Un moment de vérité au milieu du tumulte
La tension était palpable à l'approche de la pause lors du match nul (1-1) entre Augsburg et Hambourg. L'arbitre, Deniz Aytekin, avait initialement sifflé un coup franc en faveur des joueurs locaux, une décision contestée avec véhémence par le banc de touche hambourgeois. Mais là, au lieu de s'en tenir à la décision, l'arbitre a eu l'audace de questionner Gregoritsch. Et l'attaquant, ancien joueur de Hambourg (entre 2015 et 2017), a répondu avec une franchise exemplaire, reconnaissant l'absence de faute. Un aveu qui a surpris, mais surtout, qui a ému.
Le coach de Hambourg, Merlin Polzin, n'a pas manqué de souligner la valeur de ce geste : « C'est très louable. On voit bien quel sportif juste il est de prendre la parole et d'expliquer son point de vue.

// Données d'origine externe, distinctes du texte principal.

Lemma timersConsistent_stop (destroyOk : bool) (sid : jsstring) (w : World) :
  timersConsistent w → timersConsistent (snd (stopSession destroyOk sid w)).
Proof.
  intros [HA HB].
  destruct (activeSessions w !! sid) as [sd|] eqn:E;
    [| by rewrite (stopSession_absent_eq _ _ _ E)].
  rewrite (stopSession_live_eq _ _ _ _ E).
  destruct (HB _ _ E) as (h & tm & Hh & Htm & Hcb).
  unfold timersConsistent. simpl. rewrite Hh. split.
  - intros h' tm' [Hne Hin]%lookup_delete_Some.
    destruct (HA _ _ Hin) as (Hlt & sd2 & Hsd2 & Hi2).
    split; [done |]. exists sd2. split; [| done].
    rewrite lookup_delete_ne; [done |].
    intros Heq. rewrite <- Heq in Hsd2. congruence.
  - intros sid' sd' [Hne Hin]%lookup_delete_Some.
    destruct (HB _ _ Hin) as (h' & tm' & Hh' & Htm' & Hcb').
    exists h', tm'. repeat split; try done.
    rewrite lookup_delete_ne; [done |].
    intros Heq. subst h'. congruence.
Qed.

Lemma timersConsistent_stopIfRunning (destroyOk : bool) (sid : jsstring)
    (w : World) :
  timersConsistent w → timersConsistent (stopIfRunning destroyOk sid w).
Proof.
  intros H. unfold stopIfRunning.
  destruct (activeSessions w !! sid); [by apply timersConsistent_stop | done].
Qed.

Lemma timersConsistent_start (env : Env) (destroyOk : bool)
    (session : Schema.WhatsappSession) (w : World) :
  timersConsistent w →
  timersConsistent (snd (startSession env destroyOk session w)).
Proof.
  intros Hw.
  pose proof (timersConsistent_stopIfRunning destroyOk
                (Schema.sessionId session) w Hw) as Hw0.
  destruct (stopIfRunning_frame destroyOk (Schema.sessionId session) w)
    as (_ & Hdel & _).
  destruct (startSession env destroyOk session w) as [[] w'] eqn:E; simpl.
  - destruct (startSession_true _ _ _ _ _ E)
      as (c & w1 & _ & _ & Hc & ms & _ & ->).
    apply createWhatsAppClient_frame in Hc as (_ & Htab & Htm & Hnt & _).
    assert (H1 : timersConsistent w1)
      by (by apply (timersConsistent_ext _ w1) in Hw0).
    assert (Hgone : activeSessions w1 !! Schema.sessionId session = None)
      by (rewrite Htab, Hdel; apply lookup_delete_eq).
    destruct H1 as [HA HB]. unfold timersConsistent. simpl. split.
    + intros h tm [[<- <-] | [Hne Hin]]%lookup_insert_Some; simpl.
      * split; [lia |]. eexists. by rewrite lookup_insert_eq.
      * destruct (HA _ _ Hin) as (Hlt & sd2 & Hsd2 & Hi2).
        split; [lia |]. exists sd2. split; [| done].
        rewrite lookup_insert_ne; [done | congruence].
    + intros sid sd [[<- <-] | [Hne Hin]]%lookup_insert_Some; simpl.
      * eexists _, _. by rewrite lookup_insert_eq.
      * destruct (HB _ _ Hin) as (h & tm & Hh & Htm' & Hcb).
        exists h, tm. repeat split; try done.
        rewrite lookup_insert_ne; [done |].
        destruct (HA _ _ Htm'). lia.
  - destruct (startSession_false _ _ _ _ _ E) as (_ & Htab & Htm & Hnt & _).
    by apply (timersConsistent_ext _ w') in Hw0.
Qed.

Lemma timersConsistent_step (realOk : bool) (now : Z) (sid : jsstring)
    (w : World) :
  timersConsistent w → timersConsistent (sendNextMessage realOk now sid w).
Proof.
  intros [HA HB].
  destruct (activeSessions w !! sid) as [sd|] eqn:Hsd;
    [| by rewrite sendNextMessage_absent].
  destruct (targets sd !! targetIndex sd) as [t|] eqn:Ht;
    [| unfold sendNextMessage, sendNextMessage_enter; by rewrite Hsd, Ht].
  rewrite (sendNextMessage_live _ _ _ _ _ _ Hsd Ht). simpl.
  destruct (settles _ _); [| done].
  unfold timersConsistent. simpl. split.
  - intros h tm Hin. destruct (HA _ _ Hin) as (Hlt & sd2 & Hsd2 & Hi2).
    split; [done |].
    destruct (decide (sid = callbackSession tm)) as [Heq | Hne].
    + exists (advance sd). rewrite <- Heq in *.
      rewrite lookup_insert_eq. split; [done |].
      simpl. congruence.
    + exists sd2. by rewrite lookup_insert_ne.
  - intros sid' sd' [[<- <-] | [Hne Hin]]%lookup_insert_Some.
    + apply (HB _ _ Hsd).
    + by apply HB.
Qed.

Top, de se comporter ainsi. » Il a ajouté, avec une pointe d'admiration, que Gregoritsch restait « le même sportif juste qu'il était ici à Hambourg. » La constance d'un comportement irréprochable, voilà ce qui se dégage.
Manuel Baum, l'entraîneur d'Augsbourg, a partagé son admiration, tout en exprimant une certaine perplexité quant à l'intervention de l'arbitre. « C'est une super action, mais je ne trouve pas ça bien que l'arbitre interroge un joueur. Et si le joueur avait répondu que oui, qu'il y avait faute ? Il serait devenu le bouc émissaire. » Un point de vue qui soulève une question légitime sur les limites de l'arbitrage et le rôle des joueurs dans la prise de décision.

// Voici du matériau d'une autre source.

(** * Homefinder: session tokens and request wrappers

    A shallow embedding of the token-renewal code of the real-estate
    frontend ([refreshToken] and the helpers it calls), of the request
    wrappers for the Google sign-in, the save toggle and the property
    creation, and of the state of the listing page.

    JavaScript values are modelled by the inductive type [Js.value];
    effects (the token store, the outgoing HTTP requests, what the user
    interface is told, thrown exceptions) by a state-and-exception
    monad [M] over a [World]. *)

From Stdlib Require Import String List ZArith Bool Lia.
From Stdlib Require Import DecimalString DecimalPos DecimalZ.
Import ListNotations.
Open Scope string_scope.

Set Warnings "-register-all".

(* ================================================================= *)
(** ** JavaScript values *)

Module Js.

(** The values that can travel in a JSON body or sit in a variable of
    the modelled code.  Numbers are restricted to the integers that
    JavaScript represents exactly and prints in plain decimal; an object
    lists its own properties in enumeration order, each key once. *)
Inductive value : Type :=
| Undefined
| Null
| Bool (b : bool)
| Number (z : Z)
| Str (s : string)
| Arr (items : list value)
| Obj (fields : list (string * value)).

(** Thrown values: [new Error(msg)], the [TypeError] raised when a
    property of [undefined] or [null] is read, and the rejection of an
    HTTP call by axios, which carries the error's [response] property
    ([undefined] when no response was received, otherwise an object
    with the response's [data]). *)
Inductive exn : Type :=
| Error (msg : string)
| TypeError
| AxiosError (response : value).

(** ToBoolean. *)
Definition truthy (v : value) : bool :=
  match v with
  | Undefined | Null => false
  | Bool b => b
  | Number z => negb (z =? 0)%Z
  | Str s => negb (s =? "")
  | Arr _ | Obj _ => true
  end.

(** [a || b] *)
Definition or (a b : value) : value := if truthy a then a else b.

(** [!a] *)
Definition not (a : value) : bool := negb (truthy a).

(** Own-property lookup in an object literal. *)
Fixpoint lookup (k : string) (fields : list (string * value)) : value :=
  match fields with
  | [] => Undefined
  | (k', v) :: rest => if k' =? k then v else lookup k rest
  end.

Definition nullish (v : value) : bool :=
  match v with
  | Undefined | Null => true
  | _ => false
  end.

(** [v.k] on a value that is not nullish, for a key [k] that is not a
    built-in property of primitives or arrays (such as [length]):
    objects are searched, everything else gives [undefined]. *)
Definition prop (v : value) (k : string) : value :=
  match v with
  | Obj fields => lookup k fields
  | _ => Undefined
  end.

Deniz Aytekin, lui, a défendu son action, insistant sur la nécessité de préserver l'esprit sportif. « Je veux juste que les choses soient équitables et honnêtes, » a-t-il déclaré. « Beaucoup de gens disent que dans le football, il n'y a plus de respect, de fair-play ou d'humanité. Et là, on a vu un exemple parfait de respect mutuel. » Un plaidoyer pour un football plus juste et plus humain, porté par un simple geste de courtoisie.
L'incident, rapporté notamment par Bild, rappelle que même au plus haut niveau, l'intégrité et le respect des règles peuvent primer sur la victoire. Gregoritsch, en admettant son erreur, a offert une leçon de sportivité qui va bien au-delà du terrain de jeu.

Une illustration de l'éthique sportive
Au-delà de l'anecdote, cette situation met en lumière une question fondamentale : jusqu'où peut-on pousser la pression de la performance au détriment de l'éthique sportive ? Le fair-play, souvent relégué au second plan, retrouve ici toute sa pertinence. Le geste de Gregoritsch est un rappel bienvenu que le football, comme tout Sport, doit avant tout rester un jeu, régi par des règles et un respect mutuel.